Document Type: Research Paper
Center of Excellence in Animal Science, Ferdowsi University of Mashhad, 91775-1163, P.O. Box 91775-116, Mashhad, I.R. Iran.
Genotypes for melatonin receptor type 1A (MTNR1A) and Calpastatin (CAST) were determined by enzymatic digestion of PCR products and Calpain(CAPN) genotype detected by PCR-SSCP method in Iranian Karakul sheep. Blood samples were collected from 100 purebred Karakul sheep. The extraction of genomic DNA was based on guanidinium thiocyanate- silica gel method. PCR amplicons were digested with restriction enzymes MnlI and MspI for MTNR1A and CAST genes, respectively.
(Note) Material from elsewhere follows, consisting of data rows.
(** X1 — [filterItemsByType] returns exactly the items of the requested type,
    in their input order (a subsequence of the input).  Filtering twice by
    the same type changes nothing, filtering by two different types leaves
    nothing, and the three filters split the input: together they hold every
    item once. *)
Theorem filterItemsByType_partition (items : list ItineraryItem) :
  (forall type item,
     In item (filterItemsByType items type) <-> In item items /\ item_type item = type) /\
  (forall type, sublist (filterItemsByType items type) items) /\
  (forall type,
     filterItemsByType (filterItemsByType items type) type = filterItemsByType items type) /\
  (forall t1 t2, t1 <> t2 -> filterItemsByType (filterItemsByType items t1) t2 = []) /\
  Permutation (filterItemsByType items flight ++ filterItemsByType items accommodation
               ++ filterItemsByType items activity) items.
Proof.
  unfold filterItemsByType. split; [|split; [|split; [|split]]].
  - intros type item. rewrite filter_In, ItemType_eqb_eq. reflexivity.
  - intros type. apply filter_sublist.
  - intros type. rewrite filter_filter. apply List.filter_ext.
    intros a. now destruct (ItemType_eqb (item_type a) type).
  - intros t1 t2 Hne. apply filter_none. intros a Ha. apply filter_In in Ha.
    destruct Ha as [_ Ha]. apply ItemType_eqb_eq in Ha. subst t1.
    destruct (ItemType_eqb (item_type a) t2) eqn:E; [|reflexivity].
    apply ItemType_eqb_eq in E. contradiction.
  - induction items as [|[f|a|a] items IH]; [reflexivity| | |];
      cbn [List.filter item_type ItemType_eqb app].
    + now constructor.
    + rewrite <- Permutation_middle. now constructor.
    + rewrite app_assoc, <- Permutation_middle, <- app_assoc. now constructor.
Qed.

(** ** getItemsByDateRange *)

(** X2 — [getItemsByDateRange] keeps exactly the items whose start lies in
    the closed range, both ends included; a range whose end is before its
    start selects nothing; selecting twice selects the intersection of the
    two ranges; and selecting a range commutes with [filterItemsByType]. *)
Theorem getItemsByDateRange_ranges (items : list ItineraryItem) :
  (forall a b item,
     In item (getItemsByDateRange items a b)
     <-> In item items /\ a <= startKey item <= b) /\
  (forall a b, b < a -> getItemsByDateRange items a b = []) /\
  (forall a b c d,
     getItemsByDateRange (getItemsByDateRange items a b) c d
     = getItemsByDateRange items (Z.max a c) (Z.min b d)) /\
  (forall a b type,
     filterItemsByType (getItemsByDateRange items a b) type
     = getItemsByDateRange (filterItemsByType items type) a b).
Proof.
  unfold getItemsByDateRange, filterItemsByType, startKey.
  split; [|split; [|split]].
  - intros a b item. rewrite filter_In, andb_true_iff, !Z.leb_le. reflexivity.
  - intros a b Hlt. apply filter_none. intros item _.
    destruct (Z.leb_spec a (startDate (item_base item))),
             (Z.leb_spec (startDate (item_base item)) b); try reflexivity; lia.
  - intros a b c d. rewrite filter_filter. apply List.filter_ext. intros item.
    destruct (Z.leb_spec a (startDate (item_base item))),
             (Z.leb_spec (startDate (item_base item)) b),
             (Z.leb_spec c (startDate (item_base item))),
             (Z.leb_spec (startDate (item_base item)) d),
             (Z.leb_spec (Z.max a c) (startDate (item_base item))),
             (Z.leb_spec (startDate (item_base item)) (Z.min b d));
      try reflexivity; lia.
  - intros a b type. rewrite !filter_filter. apply List.filter_ext. intros item.
    apply andb_comm.
Qed.

(** ** Markers, route and bounds together *)

Lemma byStartDate_by_key : byStartDate = by_key startKey.
Proof. reflexivity. Qed.

Lemma locations_route_hotels (l : list ItineraryItem) :
  Permutation (flat_map locationsOf l)
    (flat_map routeContribution l
     ++ flat_map locationsOf (List.filter is_accommodation l)).
Proof.
  induction l as [|[f|a|a] l IH]; [reflexivity| | |];
    cbn [flat_map locationsOf routeContribution List.filter is_accommodation
         item_type ItemType_eqb app].
  - now do 2 constructor.
  - rewrite <- Permutation_middle. now constructor.
  - now constructor.
Qed.

Lemma calculateTripBounds_least (items : list ItineraryItem) (b : LatLngBounds) :
  calculateTripBounds items = Some b ->
  (forall loc, In loc (getAllLocations items) -> covers b loc) /\
  (forall b', (forall loc, In loc (getAllLocations items) -> covers b' loc) ->
              inside b b').
Proof.
  unfold calculateTripBounds.
  destruct (getAllLocations items) as [|loc0 locs]; [discriminate|].
  intros [= <-]. split.
  - apply (fold_extend_covers (loc0 :: locs)).
  - intros b' Hcov. apply (fold_extend_least (loc0 :: locs)); [|exact Hcov].
    specialize (Hcov loc0 (or_introl eq_refl)).
    unfold covers, inside, new_LatLngBounds, extend in *; simpl in *. lia.
Qed.

(** X3 — The markers of the map are the points of the route together with
    the locations of the accommodations: [getAllLocations] holds, up to
    order, the locations of [getRouteLocations] and those of the
    accommodations, so every point of the route is a marker, and the box of
    [calculateTripBounds] covers the whole route. *)
Theorem getRouteLocations_within_markers (items : list ItineraryItem) :
  Permutation (getAllLocations items)
    (getRouteLocations items
     ++ getAllLocations (filterItemsByType items accommodation)) /\
  (forall loc, In loc (getRouteLocations items) -> In loc (getAllLocations items)) /\
  (forall b, calculateTripBounds items = Some b ->
     forall loc, In loc (getRouteLocations items) -> covers b loc).
Proof.
  assert (Hperm : Permutation (getAllLocations items)
            (getRouteLocations items
             ++ getAllLocations (filterItemsByType items accommodation))).
  { rewrite !getAllLocations_flat_map, getRouteLocations_flat_map.
    rewrite <- (Permutation_flat_map locationsOf (Array_sort_perm byStartDate items)).
    rewrite locations_route_hotels. apply Permutation_app_head.
    apply Permutation_flat_map. rewrite byStartDate_by_key, Array_sort_filter.
    apply Array_sort_perm. }
  assert (Hin : forall loc, In loc (getRouteLocations items) ->
                            In loc (getAllLocations items)).
  { intros loc Hloc. apply (Permutation_in _ (Permutation_sym Hperm)).
    apply in_or_app. now left. }
  split; [exact Hperm|]. split; [exact Hin|].
  intros b Hb loc Hloc. apply (calculateTripBounds_least items b Hb). now apply Hin.
Qed.

(** ** The route and the order of the input *)

(** X4 — When no two items start at the same instant, the route does not
    depend on the order in which the items were entered. *)
Theorem getRouteLocations_order_independent (items items' : list ItineraryItem) :
  Permutation items items' -> NoDup (map startKey items) ->
  getRouteLocations items = getRouteLocations items'.
Proof.
  intros Hp Hnd. rewrite !getRouteLocations_flat_map, byStartDate_by_key.
  now rewrite (Array_sort_permutation startKey items items' Hp Hnd).
Qed.

Lemma getRouteLocations_order_independent_witness :
  getRouteLocations [sampleActivity; sampleFlight]
  = getRouteLocations [sampleFlight; sampleActivity].
Proof.
  apply getRouteLocations_order_independent.
  - apply perm_swap.
  - repeat constructor; cbn; intuition discriminate.
Defined.

(** X5 — For items that are entered in chronological order, the route visits
    them in the order of the input: the sort moves nothing, ties included. *)
Theorem getRouteLocations_chronological_input (items : list ItineraryItem) :
  StronglySorted startsBefore items ->
  getRouteLocations items = flat_map routeContribution items.
Proof.
  intros Hs. rewrite getRouteLocations_flat_map, byStartDate_by_key.
  now rewrite (Array_sort_sorted_id startKey items Hs).
Qed.

Lemma getRouteLocations_chronological_input_witness :
  getRouteLocations [sampleFlight; sampleHotel; sampleActivity]
  = flat_map routeContribution [sampleFlight; sampleHotel; sampleActivity].
Proof.
  apply getRouteLocations_chronological_input.
  repeat constructor; unfold startsBefore; cbn; lia.
Defined.

(** ** The bounds and the set of locations *)

Lemma inside_antisym (b b' : LatLngBounds) : inside b b' -> inside b' b -> b = b'.
Proof.
  destruct b, b'. unfold inside. cbn. intros (? & ? & ? & ?) (? & ? & ? & ?).
  f_equal; lia.
Qed.

(** X6 — [calculateTripBounds] depends only on which locations there are,
    not on their order or on how often each occurs: two item lists with the
    same locations have the same bounds. *)
Theorem calculateTripBounds_same_locations (items items' : list ItineraryItem) :
  (forall loc, In loc (getAllLocations items) <-> In loc (getAllLocations items')) ->
  calculateTripBounds items = calculateTripBounds items'.
Proof.
  intros Hsame.
  destruct (calculateTripBounds items) as [b|] eqn:Hb,
           (calculateTripBounds items') as [b'|] eqn:Hb'.
  - f_equal.
    destruct (calculateTripBounds_least _ _ Hb) as [Hcov Hleast].
    destruct (calculateTripBounds_least _ _ Hb') as [Hcov' Hleast'].
    apply inside_antisym.
    + apply Hleast. intros loc Hloc. apply Hcov'. now apply Hsame.
    + apply Hleast'. intros loc Hloc. apply Hcov. now apply Hsame.
  - exfalso. unfold calculateTripBounds in Hb, Hb'.
    destruct (getAllLocations items) as [|loc locs]; [discriminate|].
    destruct (getAllLocations items'); [|discriminate].
    apply (Hsame loc). now left.
  - exfalso. unfold calculateTripBounds in Hb, Hb'.
    destruct (getAllLocations items') as [|loc locs]; [discriminate|].
    destruct (getAllLocations items); [|discriminate].
    apply (Hsame loc). now left.
  - reflexivity.
Qed.

Lemma calculateTripBounds_same_locations_witness :
  calculateTripBounds [sampleFlight; sampleActivity; sampleHotel]
  = calculateTripBounds [sampleActivity; sampleFlight].
Proof.
  apply calculateTripBounds_same_locations.
  intros loc. cbn. tauto.
Defined.

(** X7 — Adding items never shrinks the bounds: when every location of
    [items] is a location of [items'], the box of [items] lies inside the box
    of [items'] (and [items'] has one). *)
Theorem calculateTripBounds_monotone (items items' : list ItineraryItem) (b : LatLngBounds) :
  (forall loc, In loc (getAllLocations items) -> In loc (getAllLocations items')) ->
  calculateTripBounds items = Some b ->
  exists b', calculateTripBounds items' = Some b' /\ inside b b'.
Proof.
  intros Hsub Hb.
  destruct (calculateTripBounds items') as [b'|] eqn:Hb'.
  - exists b'. split; [reflexivity|].
    destruct (calculateTripBounds_least _ _ Hb) as [_ Hleast].
    destruct (calculateTripBounds_least _ _ Hb') as [Hcov' _].
    apply Hleast. intros loc Hloc. apply Hcov'. now apply Hsub.
  - exfalso. unfold calculateTripBounds in Hb, Hb'.
    destruct (getAllLocations items) as [|loc locs]; [discriminate|].
    destruct (getAllLocations items'); [|discriminate].
    apply (Hsub loc). now left.
Qed.

Lemma calculateTripBounds_monotone_witness :
  exists b', calculateTripBounds [sampleFlight; sampleActivity] = Some b' /\
             inside {| south := lat HND; west := lng HND; north := lat NRT; east := lng NRT |} b'.
Proof.
  apply (calculateTripBounds_monotone [sampleFlight]).
  - intros loc. cbn. tauto.
  - reflexivity.
Defined.

(* ===================================================================== *)
(** * More on the storage codec *)
(* ===================================================================== *)

(** ** The replacer of serializeTrips *)

Lemma mapMi_ext {A B} (f g : nat -> A -> result B) (l : list A) (i : nat) :
  (forall j a, f j a = g j a) -> mapMi f i l = mapMi g i l.
Proof.
  intros H. revert i. induction l as [|a l IH]; intros i; [reflexivity|].
  cbn [mapMi]. now rewrite H, IH.
Qed.

Lemma mapM_ext {A B} (f g : A -> result B) (l : list A) :
  (forall a, f a = g a) -> mapM f l = mapM g l.
Proof.
  intros H. induction l as [|a l IH]; [reflexivity|].
  cbn [mapM]. now rewrite H, IH.
Qed.

(** What [toJSON] leaves is never a [Date]. *)
Lemma dateReplacer_after_toJSON (key : string) (v : value) :
  dateReplacer key (match v with VDate tv => Date_toJSON tv | _ => v end)
  = Ok (match v with VDate tv => Date_toJSON tv | _ => v end).
Proof. destruct v as [ | | | | |[t|]| | ]; reflexivity. Qed.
The MTNR1A locus had two alleles with frequencies of 0.79 for (+) and 0.21 for (-) alleles. Allelic frequencies for CAST locus were 0.85 for M and 0.15 for N. In addition, Calpain had two alleles A and B with respective frequencies of 0.79 and 0.21. The observed heterozygosity values for MTNR1A, Calpastatin and Calpain locus were 0.42, 0.29 and 0.35, respectively. The X2 test confirmed the existence of Hardy-Weinberg equilibrium for the three loci in the population. The data showed a large variation in studied genes. The genetic polymorphism could be regarded as useful tool for selection programs based on marker- assisted selection between different genotypes of those loci.